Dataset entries
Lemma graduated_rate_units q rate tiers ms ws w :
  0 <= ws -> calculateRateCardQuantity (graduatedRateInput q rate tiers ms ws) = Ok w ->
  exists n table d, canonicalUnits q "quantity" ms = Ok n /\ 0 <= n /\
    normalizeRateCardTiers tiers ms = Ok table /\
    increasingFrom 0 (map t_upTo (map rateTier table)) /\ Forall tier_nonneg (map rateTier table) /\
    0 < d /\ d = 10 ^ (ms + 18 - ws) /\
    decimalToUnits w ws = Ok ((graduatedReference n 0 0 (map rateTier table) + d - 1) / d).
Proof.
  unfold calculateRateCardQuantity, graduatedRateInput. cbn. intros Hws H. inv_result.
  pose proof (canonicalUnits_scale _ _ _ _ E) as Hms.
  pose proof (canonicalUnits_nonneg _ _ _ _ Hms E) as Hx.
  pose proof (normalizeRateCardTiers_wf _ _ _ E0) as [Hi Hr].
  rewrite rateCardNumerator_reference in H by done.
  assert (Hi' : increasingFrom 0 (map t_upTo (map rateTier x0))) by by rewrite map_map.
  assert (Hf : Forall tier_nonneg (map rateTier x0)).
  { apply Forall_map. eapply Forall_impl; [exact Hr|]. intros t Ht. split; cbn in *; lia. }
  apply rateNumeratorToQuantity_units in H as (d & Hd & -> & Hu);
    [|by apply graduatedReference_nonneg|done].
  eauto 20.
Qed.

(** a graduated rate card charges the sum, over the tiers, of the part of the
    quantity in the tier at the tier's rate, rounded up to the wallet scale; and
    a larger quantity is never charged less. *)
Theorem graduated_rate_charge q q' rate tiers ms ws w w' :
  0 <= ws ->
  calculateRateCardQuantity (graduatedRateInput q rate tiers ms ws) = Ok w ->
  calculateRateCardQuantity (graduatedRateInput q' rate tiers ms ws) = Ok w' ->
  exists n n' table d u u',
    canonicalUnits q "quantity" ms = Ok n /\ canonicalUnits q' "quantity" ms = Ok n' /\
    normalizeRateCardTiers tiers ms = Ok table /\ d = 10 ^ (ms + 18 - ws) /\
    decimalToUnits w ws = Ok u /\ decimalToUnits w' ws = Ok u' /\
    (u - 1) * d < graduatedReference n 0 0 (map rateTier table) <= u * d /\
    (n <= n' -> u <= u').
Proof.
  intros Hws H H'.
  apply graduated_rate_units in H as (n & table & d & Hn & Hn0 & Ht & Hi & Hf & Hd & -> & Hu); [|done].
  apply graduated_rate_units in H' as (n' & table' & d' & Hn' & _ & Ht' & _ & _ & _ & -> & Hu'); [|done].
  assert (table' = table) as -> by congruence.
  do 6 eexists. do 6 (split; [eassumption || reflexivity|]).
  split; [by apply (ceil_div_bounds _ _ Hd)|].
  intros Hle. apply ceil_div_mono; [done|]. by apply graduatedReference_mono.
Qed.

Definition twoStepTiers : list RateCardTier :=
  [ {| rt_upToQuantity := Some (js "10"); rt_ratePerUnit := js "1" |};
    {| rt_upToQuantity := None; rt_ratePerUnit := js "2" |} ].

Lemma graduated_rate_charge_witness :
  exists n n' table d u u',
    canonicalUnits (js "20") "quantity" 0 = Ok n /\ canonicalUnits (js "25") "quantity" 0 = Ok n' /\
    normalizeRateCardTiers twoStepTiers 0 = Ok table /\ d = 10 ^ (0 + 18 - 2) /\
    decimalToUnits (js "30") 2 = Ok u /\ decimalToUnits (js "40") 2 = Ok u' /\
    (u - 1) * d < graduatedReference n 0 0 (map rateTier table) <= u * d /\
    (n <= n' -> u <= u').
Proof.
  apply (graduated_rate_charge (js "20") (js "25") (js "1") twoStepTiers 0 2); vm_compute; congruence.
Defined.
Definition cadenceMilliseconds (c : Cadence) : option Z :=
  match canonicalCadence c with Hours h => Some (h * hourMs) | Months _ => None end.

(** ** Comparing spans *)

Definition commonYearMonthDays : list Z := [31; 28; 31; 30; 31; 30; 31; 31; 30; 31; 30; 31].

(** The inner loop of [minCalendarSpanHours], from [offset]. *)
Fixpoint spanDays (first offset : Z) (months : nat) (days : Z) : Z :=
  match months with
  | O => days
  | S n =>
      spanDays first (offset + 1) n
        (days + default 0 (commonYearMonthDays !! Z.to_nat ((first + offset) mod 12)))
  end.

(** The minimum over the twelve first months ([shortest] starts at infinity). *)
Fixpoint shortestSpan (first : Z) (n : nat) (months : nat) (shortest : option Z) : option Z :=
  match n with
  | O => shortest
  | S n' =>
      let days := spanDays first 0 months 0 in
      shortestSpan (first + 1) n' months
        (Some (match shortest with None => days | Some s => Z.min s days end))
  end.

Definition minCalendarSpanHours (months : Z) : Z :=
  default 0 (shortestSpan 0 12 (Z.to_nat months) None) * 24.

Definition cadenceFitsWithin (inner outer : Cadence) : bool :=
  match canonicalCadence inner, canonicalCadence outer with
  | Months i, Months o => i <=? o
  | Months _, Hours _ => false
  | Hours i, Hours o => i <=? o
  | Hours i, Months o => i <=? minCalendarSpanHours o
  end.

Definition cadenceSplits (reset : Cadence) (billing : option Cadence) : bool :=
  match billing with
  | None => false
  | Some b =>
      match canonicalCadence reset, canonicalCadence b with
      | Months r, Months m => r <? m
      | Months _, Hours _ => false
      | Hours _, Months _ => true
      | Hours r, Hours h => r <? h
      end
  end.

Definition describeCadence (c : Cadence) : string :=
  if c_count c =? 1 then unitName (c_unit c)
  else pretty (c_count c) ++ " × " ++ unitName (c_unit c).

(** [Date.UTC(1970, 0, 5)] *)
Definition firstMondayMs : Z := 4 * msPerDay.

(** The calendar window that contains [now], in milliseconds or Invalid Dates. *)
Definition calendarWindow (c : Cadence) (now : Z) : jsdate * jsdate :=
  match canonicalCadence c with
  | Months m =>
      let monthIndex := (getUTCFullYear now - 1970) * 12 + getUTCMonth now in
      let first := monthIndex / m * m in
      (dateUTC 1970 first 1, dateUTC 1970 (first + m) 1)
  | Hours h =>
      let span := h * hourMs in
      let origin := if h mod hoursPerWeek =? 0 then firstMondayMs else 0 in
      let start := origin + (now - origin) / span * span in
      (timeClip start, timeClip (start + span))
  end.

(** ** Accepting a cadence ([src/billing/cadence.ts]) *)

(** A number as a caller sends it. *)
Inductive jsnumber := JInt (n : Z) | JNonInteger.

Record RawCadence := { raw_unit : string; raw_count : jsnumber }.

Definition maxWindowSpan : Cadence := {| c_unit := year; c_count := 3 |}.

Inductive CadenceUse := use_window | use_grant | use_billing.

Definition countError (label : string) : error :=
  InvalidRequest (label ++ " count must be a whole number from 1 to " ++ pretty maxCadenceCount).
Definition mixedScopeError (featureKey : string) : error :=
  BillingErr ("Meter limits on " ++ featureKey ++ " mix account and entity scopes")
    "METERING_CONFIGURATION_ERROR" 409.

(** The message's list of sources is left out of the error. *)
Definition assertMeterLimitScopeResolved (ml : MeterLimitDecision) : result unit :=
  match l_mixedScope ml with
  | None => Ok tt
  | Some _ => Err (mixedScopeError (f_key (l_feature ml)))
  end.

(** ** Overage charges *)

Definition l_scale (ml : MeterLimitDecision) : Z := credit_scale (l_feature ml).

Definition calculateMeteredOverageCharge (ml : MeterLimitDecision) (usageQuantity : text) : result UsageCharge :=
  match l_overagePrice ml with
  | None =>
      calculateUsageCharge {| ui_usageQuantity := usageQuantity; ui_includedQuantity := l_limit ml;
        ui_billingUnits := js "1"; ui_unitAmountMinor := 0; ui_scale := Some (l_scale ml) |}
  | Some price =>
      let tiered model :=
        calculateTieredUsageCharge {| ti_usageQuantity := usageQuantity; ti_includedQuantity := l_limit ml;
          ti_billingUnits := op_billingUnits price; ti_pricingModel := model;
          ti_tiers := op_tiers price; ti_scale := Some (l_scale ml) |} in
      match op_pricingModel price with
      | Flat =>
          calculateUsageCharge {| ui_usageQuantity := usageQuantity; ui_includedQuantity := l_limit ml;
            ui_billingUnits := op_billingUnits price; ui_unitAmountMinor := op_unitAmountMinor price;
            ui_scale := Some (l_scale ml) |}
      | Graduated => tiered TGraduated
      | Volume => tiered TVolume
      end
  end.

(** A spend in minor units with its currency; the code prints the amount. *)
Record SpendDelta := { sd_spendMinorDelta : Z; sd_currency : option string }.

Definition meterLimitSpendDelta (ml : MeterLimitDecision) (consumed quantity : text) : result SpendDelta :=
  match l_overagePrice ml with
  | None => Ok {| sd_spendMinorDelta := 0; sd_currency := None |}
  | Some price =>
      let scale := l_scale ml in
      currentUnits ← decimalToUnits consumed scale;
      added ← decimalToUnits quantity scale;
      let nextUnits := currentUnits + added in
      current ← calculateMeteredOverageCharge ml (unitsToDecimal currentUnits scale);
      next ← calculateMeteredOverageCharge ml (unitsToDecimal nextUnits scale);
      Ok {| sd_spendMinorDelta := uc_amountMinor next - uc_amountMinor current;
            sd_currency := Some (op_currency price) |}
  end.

◆ Required work
The output consists solely of the lines from the line that contains "next ← calculateMeteredOverageCharge" through the final line of the data.

◆ Reply to the task
      next ← calculateMeteredOverageCharge ml (unitsToDecimal nextUnits scale);
      Ok {| sd_spendMinorDelta := uc_amountMinor next - uc_amountMinor current;
            sd_currency := Some (op_currency price) |}
  end.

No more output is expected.